Mr Lenihan added that the Government was examining the proposal and was prepared to engage with the unions on the public pay issue. However, he stressed that “no final decision has been made by the Government”.

Mr Lenihan added that the only commitment at this stage was that the Government would secure €4 billion of savings in this budget. “That is an enormous task, but it is an important one . . . the Government will have to find a credible pathway to €4 billion worth of savings and that is what the Government is engaged upon and all of the Ministers and the Taoiseach are of one mind on that.”

He added that the Government would consider further proposals emerging from the discussions but a basis for agreement would only exist if the scale of the reduction in the pay bill was sufficient.

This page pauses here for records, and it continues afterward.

Lemma digit_char_facts (d : Z) :
  0 <= d <= 9 ->
  is_digit (Spec.digit_char d) = true /\ digit_value (Spec.digit_char d) = d /\
  Ascii.eqb (Spec.digit_char d) "-"%char = false.
Proof.
  intro H. assert (d = 0 \/ d = 1 \/ d = 2 \/ d = 3 \/ d = 4 \/ d = 5 \/ d = 6 \/ d = 7
                   \/ d = 8 \/ d = 9) as Hd by lia.
  repeat destruct Hd as [Hd|Hd]; subst d; repeat split.
Qed.

Lemma digit_not_space (c : ascii) : is_digit c = true -> is_py_space c = false.
Proof.
  unfold is_digit, is_py_space. intro H. apply andb_prop in H. destruct H as [H1 H2].
  apply Nat.leb_le in H1, H2.
  destruct (Nat.leb 9 (nat_of_ascii c)) eqn:E1; destruct (Nat.leb (nat_of_ascii c) 13) eqn:E2;
  destruct (Nat.leb 28 (nat_of_ascii c)) eqn:E3; destruct (Nat.leb (nat_of_ascii c) 32) eqn:E4;
  cbn; try reflexivity; apply Nat.leb_le in E2 || apply Nat.leb_le in E4; lia.
Qed.

Lemma py_int_digits (l : list ascii) :
  l <> [] -> forallb is_digit l = true -> py_int l = parse_digits l 0 false.
Proof.
  intros Hne Hall.
  assert (Hs : strip l = l).
  { unfold strip.
    assert (Hl : forall l', forallb is_digit l' = true -> l' <> [] -> lstrip l' = l').
    { intros [|c r] H1 H2; [contradiction|]. cbn in H1. apply andb_prop in H1.
      cbn. rewrite digit_not_space by apply H1. reflexivity. }
    rewrite (Hl l Hall Hne).
    rewrite Hl; [apply rev_involutive| |].
    - rewrite forallb_forall in *. intros x Hx. apply Hall. apply in_rev. exact Hx.
    - intro Hr. apply Hne. destruct l; [reflexivity|]. cbn in Hr.
      destruct (rev l); discriminate. }
  unfold py_int. rewrite Hs.
  destruct l as [|c r]; [contradiction|].
  cbn in Hall. apply andb_prop in Hall. destruct Hall as [Hc _].
  destruct c as [[] [] [] [] [] [] [] []]; try discriminate Hc; reflexivity.
Qed.

Lemma parse_digit_list (ds : list Z) (acc : Z) (prev : bool) :
  ds <> [] -> Forall (fun d => 0 <= d <= 9) ds ->
  parse_digits (map Spec.digit_char ds) acc prev = Some (fold_left (fun a d => a * 10 + d) ds acc).
Proof.
  revert acc prev. induction ds as [|d r IH]; intros acc prev Hne Hall; [contradiction|].
  inversion Hall as [|? ? Hd Hr]; subst.
  destruct (digit_char_facts d Hd) as (H1 & H2 & _).
  cbn [map parse_digits]. rewrite H1, H2.
  destruct r as [|d' r'].
  - reflexivity.
  - apply IH; [discriminate|exact Hr].
Qed.

Lemma py_int_digit_list (ds : list Z) :
  ds <> [] -> Forall (fun d => 0 <= d <= 9) ds ->
  py_int (map Spec.digit_char ds) = Some (fold_left (fun a d => a * 10 + d) ds 0).
Proof.
  intros Hne Hall. rewrite py_int_digits.
  - apply parse_digit_list; assumption.
  - destruct ds; [contradiction|discriminate].
  - apply forallb_forall. intros c Hc. apply in_map_iff in Hc.
    destruct Hc as (d & <- & Hd). rewrite Forall_forall in Hall.
    apply digit_char_facts, Hall, Hd.
Qed.

Lemma split_date_chars (ys ms ds : list Z) :
  Forall (fun d => 0 <= d <= 9) (ys ++ ms ++ ds) ->
  split_on "-"%char (map Spec.digit_char ys ++ "-"%char :: map Spec.digit_char ms
                     ++ "-"%char :: map Spec.digit_char ds) =
  [map Spec.digit_char ys; map Spec.digit_char ms; map Spec.digit_char ds].
Proof.
  intro Hall. rewrite Forall_forall in Hall.
  assert (Hsplit : forall (l : list Z) rest p ps,
             (forall d, In d l -> 0 <= d <= 9) ->
             split_on "-"%char rest = p :: ps ->
             split_on "-"%char (map Spec.digit_char l ++ rest) = (map Spec.digit_char l ++ p) :: ps).
  { intros l rest p ps Hl Hr. induction l as [|d l IHl]; [exact Hr|].
    cbn [map app split_on]. rewrite IHl by (intros x Hx; apply Hl; right; exact Hx).
    destruct (digit_char_facts d (Hl d (or_introl eq_refl))) as (_ & _ & He).
    rewrite He. reflexivity. }
  rewrite (Hsplit ys _ [] [map Spec.digit_char ms; map Spec.digit_char ds]);
    [rewrite app_nil_r; reflexivity | intros x Hx; apply Hall; apply in_or_app; left; exact Hx|].
  assert (Hds : split_on "-"%char (map Spec.digit_char ds) = [map Spec.digit_char ds]).
  { rewrite <- (app_nil_r (map Spec.digit_char ds)) at 1.
    rewrite (Hsplit ds [] [] []); [rewrite app_nil_r; reflexivity| |reflexivity].
    intros x Hx; apply Hall; apply in_or_app; right; apply in_or_app; right; exact Hx. }
  assert (Hms : split_on "-"%char (map Spec.digit_char ms ++ "-"%char :: map Spec.digit_char ds)
                = [map Spec.digit_char ms; map Spec.digit_char ds]).
  { rewrite (Hsplit ms _ [] [map Spec.digit_char ds]); [rewrite app_nil_r; reflexivity| |].
    - intros x Hx; apply Hall; apply in_or_app; right; apply in_or_app; left; exact Hx.
    - cbn [split_on]. rewrite Hds. reflexivity. }
  cbn [split_on]. rewrite Hms. reflexivity.
Qed.

Lemma map_three {A B} (f : A -> B) (a b c : A) : map f [a; b; c] = [f a; f b; f c].
Proof. reflexivity. Qed.

Lemma date_string_chars (y m d : Z) :
  list_ascii_of_string (Spec.date_string y m d) =
  map Spec.digit_char [y / 1000; y / 100 mod 10; y / 10 mod 10; y mod 10]
  ++ "-"%char :: map Spec.digit_char [m / 10; m mod 10]
  ++ "-"%char :: map Spec.digit_char [d / 10; d mod 10].
Proof. reflexivity. Qed.

Lemma date_to_range_date_string (y m d : Z) :
  0 <= y <= 9999 -> 0 <= m <= 99 -> 0 <= d <= 99 ->
  date_to_range (Spec.date_string y m d) =
  if check_date_fields y m d && (ymd2ord y m d <? MAXORDINAL)
  then Some (ymd2ord y m d * 86400, ymd2ord y m d * 86400 + 86400) else None.
Proof.
  intros Hy Hm Hd. unfold date_to_range.
  rewrite date_string_chars, split_date_chars
    by (cbn [app]; repeat apply Forall_cons; try apply Forall_nil; Z.div_mod_to_equations; lia).
  rewrite (map_three py_int).
  rewrite !py_int_digit_list by (discriminate || (repeat apply Forall_cons; try apply Forall_nil; Z.div_mod_to_equations; lia)).
  cbn [fold_left].
  replace ((((0 * 10 + y / 1000) * 10 + y / 100 mod 10) * 10 + y / 10 mod 10) * 10 + y mod 10)
    with y by (Z.div_mod_to_equations; lia).
  replace ((0 * 10 + m / 10) * 10 + m mod 10) with m by (Z.div_mod_to_equations; lia).
  replace ((0 * 10 + d / 10) * 10 + d mod 10) with d by (Z.div_mod_to_equations; lia).
  unfold midnight, add_one_day. destruct (check_date_fields y m d); [|reflexivity].
  rewrite Z.div_mul by lia. cbn [andb].
  destruct (ymd2ord y m d <? MAXORDINAL) eqn:E.
  - apply Z.ltb_lt in E. replace (ymd2ord y m d + 1 <=? MAXORDINAL) with true
      by (symmetry; apply Z.leb_le; lia). reflexivity.
  - apply Z.ltb_ge in E. replace (ymd2ord y m d + 1 <=? MAXORDINAL) with false
      by (symmetry; apply Z.leb_gt; lia). reflexivity.
Qed.

Lemma days_in_month_range (y m : Z) : 28 <= days_in_month y m <= 31.
Proof.
  unfold days_in_month. destruct ((m =? 2) && is_leap y); [lia|].
  unfold DAYS_IN_MONTH.
  repeat match goal with |- context [match ?x with _ => _ end] => destruct x end; lia.
Qed.

Lemma days_before_year_succ (y : Z) :
  days_before_year (y + 1) = days_before_year y + 365 + (if is_leap y then 1 else 0).
Proof.
  unfold days_before_year, is_leap.
  replace (y + 1 - 1) with y by lia.
  destruct (y mod 4 =? 0) eqn:E4; destruct (y mod 100 =? 0) eqn:E100;
    destruct (y mod 400 =? 0) eqn:E400; cbn [andb orb negb];
    rewrite ?Z.eqb_eq, ?Z.eqb_neq in E4, E100, E400;
    Z.div_mod_to_equations; lia.
Qed.

Lemma days_before_month_succ (y m : Z) :
  1 <= m <= 11 ->
  days_before_month y (m + 1) = days_before_month y m + days_in_month y m.
Proof.
  intro Hm.
  assert (m = 1 \/ m = 2 \/ m = 3 \/ m = 4 \/ m = 5 \/ m = 6 \/ m = 7 \/ m = 8 \/ m = 9
          \/ m = 10 \/ m = 11) as Hc by lia.
  unfold days_before_month, days_in_month.
  repeat destruct Hc as [Hc|Hc]; subst m; destruct (is_leap y); reflexivity.
Qed.

Theorem ymd2ord_next_date (y m d : Z)
    (Hv : check_date_fields y m d = true)
    (Hlast : (y, m, d) <> (9999, 12, 31)) :
  let '(y', m', d') := Spec.next_date y m d in
  check_date_fields y' m' d' = true /\ ymd2ord y' m' d' = ymd2ord y m d + 1.
Proof.
  unfold check_date_fields in Hv. repeat rewrite andb_true_iff in Hv.
  rewrite !Z.leb_le in Hv. destruct Hv as (((((Hy1 & Hy2) & Hm1) & Hm2) & Hd1) & Hd2).
  pose proof (days_in_month_range y m) as Hdim.
  unfold Spec.next_date.
  destruct (d <? days_in_month y m) eqn:Ed.
  - apply Z.ltb_lt in Ed. unfold check_date_fields, ymd2ord.
    split; [|lia]. repeat rewrite andb_true_iff. rewrite !Z.leb_le. lia.
  - apply Z.ltb_ge in Ed. assert (d = days_in_month y m) by lia. subst d.
    destruct (m <? 12) eqn:Em.
    + apply Z.ltb_lt in Em. unfold ymd2ord.
      rewrite days_before_month_succ by lia.
      split; [|lia].
      pose proof (days_in_month_range y (m + 1)).
      unfold check_date_fields. repeat rewrite andb_true_iff. rewrite !Z.leb_le. lia.
    + apply Z.ltb_ge in Em. assert (m = 12) by lia. subst m.
      assert (Hy : y < 9999).
      { destruct (Z.eq_dec y 9999); [|lia]. subst y. exfalso. apply Hlast. reflexivity. }
      split.
      * unfold check_date_fields. repeat rewrite andb_true_iff. rewrite !Z.leb_le.
        unfold days_in_month. cbn. lia.
      * unfold ymd2ord. rewrite days_before_year_succ.
        unfold days_before_month, days_in_month. cbn.
        destruct (is_leap y); cbn; lia.
Qed.

(** [date_to_range] on a zero-padded "YYYY-MM-DD" string accepts it exactly
    when the fields form a date of the proleptic Gregorian calendar in
    years 1..9999 other than the last one, 9999-12-31 (ordinal
    [MAXORDINAL]), whose day end overflows; the range is then the 86400
    seconds from the date's midnight, [ymd2ord * 86400]. *)
Theorem date_to_range_round_trip (y m d : Z)
    (Hy : 0 <= y <= 9999) (Hm : 0 <= m <= 99) (Hd : 0 <= d <= 99) (r : Z * Z) :
  date_to_range (Spec.date_string y m d) = Some r <->
  check_date_fields y m d = true /\ ymd2ord y m d < MAXORDINAL /\
  r = (ymd2ord y m d * 86400, ymd2ord y m d * 86400 + 86400).
Proof.
  rewrite date_to_range_date_string by assumption.
  destruct (check_date_fields y m d); cbn [andb].
  - destruct (ymd2ord y m d <? MAXORDINAL) eqn:E.
    + apply Z.ltb_lt in E.
      split; [intro H; inversion H; auto|intros (_ & _ & ->); reflexivity].
    + apply Z.ltb_ge in E. split; [discriminate|intros (_ & H & _); lia].
  - split; [discriminate|intros [H _]; discriminate].
Qed.

Lemma date_to_range_round_trip_witness :
  (0 <= 2024 <= 9999 /\ 0 <= 2 <= 99 /\ 0 <= 29 <= 99) /\
  date_to_range (Spec.date_string 2024 2 29) = Some (63844848000, 63844934400).
Proof.
  split; [lia|].
  apply (date_to_range_round_trip 2024 2 29 ltac:(lia) ltac:(lia) ltac:(lia)).
  split; [reflexivity|]. split; [vm_compute; reflexivity|reflexivity].
Defined.

(** The ranges [date_to_range] gives to a date and to the next calendar day
    are adjacent: the next day starts where the day ends, for every date
    whose next day is not 9999-12-31, the date [date_to_range] rejects. *)
Theorem date_to_range_consecutive (y m d : Z)
    (Hv : check_date_fields y m d = true)
    (Hlast : ymd2ord y m d + 1 < MAXORDINAL) :
  let '(y', m', d') := Spec.next_date y m d in
  exists a, date_to_range (Spec.date_string y m d) = Some (a, a + 86400) /\
            date_to_range (Spec.date_string y' m' d') = Some (a + 86400, a + 2 * 86400).
Proof.
  assert (Hne : (y, m, d) <> (9999, 12, 31)).
  { intro E. inversion E; subst. vm_compute in Hlast. discriminate. }
  pose proof (ymd2ord_next_date y m d Hv Hne) as Hn.
  destruct (Spec.next_date y m d) as [[y' m'] d'].
  destruct Hn as [Hv' Ho].
  assert (Hr : forall a b c, check_date_fields a b c = true ->
                 0 <= a <= 9999 /\ 0 <= b <= 99 /\ 0 <= c <= 99).
  { intros a b c Hc. pose proof (days_in_month_range a b).
    unfold check_date_fields in Hc.
    repeat rewrite andb_true_iff in Hc. rewrite !Z.leb_le in Hc. lia. }
  destruct (Hr _ _ _ Hv) as (Hy & Hm & Hd).
  destruct (Hr _ _ _ Hv') as (Hy' & Hm' & Hd').
  exists (ymd2ord y m d * 86400).
  rewrite !date_to_range_date_string by assumption.
  rewrite Hv, Hv', Ho. cbn [andb].
  replace (ymd2ord y m d <? MAXORDINAL) with true by (symmetry; apply Z.ltb_lt; lia).
  replace (ymd2ord y m d + 1 <? MAXORDINAL) with true by (symmetry; apply Z.ltb_lt; lia).
  split; f_equal; f_equal; lia.
Qed.

Lemma date_to_range_consecutive_witness :
  check_date_fields 2023 12 31 = true /\ ymd2ord 2023 12 31 + 1 < MAXORDINAL /\
  exists a, date_to_range (Spec.date_string 2023 12 31) = Some (a, a + 86400) /\
            date_to_range (Spec.date_string 2024 1 1) = Some (a + 86400, a + 2 * 86400).
Proof.
  assert (Hv : check_date_fields 2023 12 31 = true) by reflexivity.
  assert (Hl : ymd2ord 2023 12 31 + 1 < MAXORDINAL) by (vm_compute; reflexivity).
  split; [exact Hv|]. split; [exact Hl|].
  exact (date_to_range_consecutive 2023 12 31 Hv Hl).
Defined.

End CalendarFacts.

Module ClientFacts.
Import SlotUtils Fixtures.

Lemma lstrip_suffix (l : list ascii) : exists pre, l = pre ++ lstrip l.
Proof.
  induction l as [|c r IH]; [exists []; reflexivity|].
  cbn [lstrip]. destruct (is_py_space c).
  - destruct IH as [pre Hpre]. exists (c :: pre). cbn. rewrite <- Hpre. reflexivity.
  - exists []. reflexivity.
Qed.

Lemma lstrip_head (l : list ascii) :
  match lstrip l with [] => True | c :: _ => is_py_space c = false end.
Proof.
  induction l as [|c r IH]; [exact I|].
  cbn [lstrip]. destruct (is_py_space c) eqn:E; [exact IH|exact E].
Qed.

Lemma lstrip_fixed (l : list ascii) :
  match l with [] => True | c :: _ => is_py_space c = false end -> lstrip l = l.
Proof. destruct l as [|c r]; [reflexivity|]. cbn. intro E. rewrite E. reflexivity. Qed.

Fine Gael deputy leader and finance spokesman Richard Bruton said the Government’s budgetary strategy was falling apart.

“We were led to believe that a fundamental pillar of this strategy was to achieve a €1.3 billion reduction in the public service pay bill. This policy has now been replaced by a fudge.

The proposal to have 12 days of unpaid leave simply does not confront the core challenge of reducing the cost of delivering public services which is vital if we are to restore confidence, both at home and abroad. It simply will not work,” he said.

Meanwhile, the economist behind the Government’s plan to reform the public service has poured cold water on the proposed deal with the public service unions, saying that a one-year arrangement “is of no value.”

Colm McCarthy, the chairman of the expenditure review group which last July identified over €5 billion of potential savings, emphasised the need for long-term measures to deal with the structural weakness in the public finances.

“Permanent measures are needed to deal with this permanent component of the deficit,” said Mr McCarthy, adding that Government revenue needed to be raised, or spending reduced, by a specific proportion of GNP over a period of years through specific and permanent policy actions.

In a post on the economics website www.irisheconomy.ie, Mr McCarthy said media reports of a manoeuvre involving unpaid leave for public servants would only achieve a cash saving next year.

“If it is compulsory, but only for 2010, it is of no value in the context of fiscal consolidation. The Government might as well place a temporary surcharge for a year on some item of tax revenue, and it all has to be done again, from scratch, the following year,” Mr McCarthy wrote.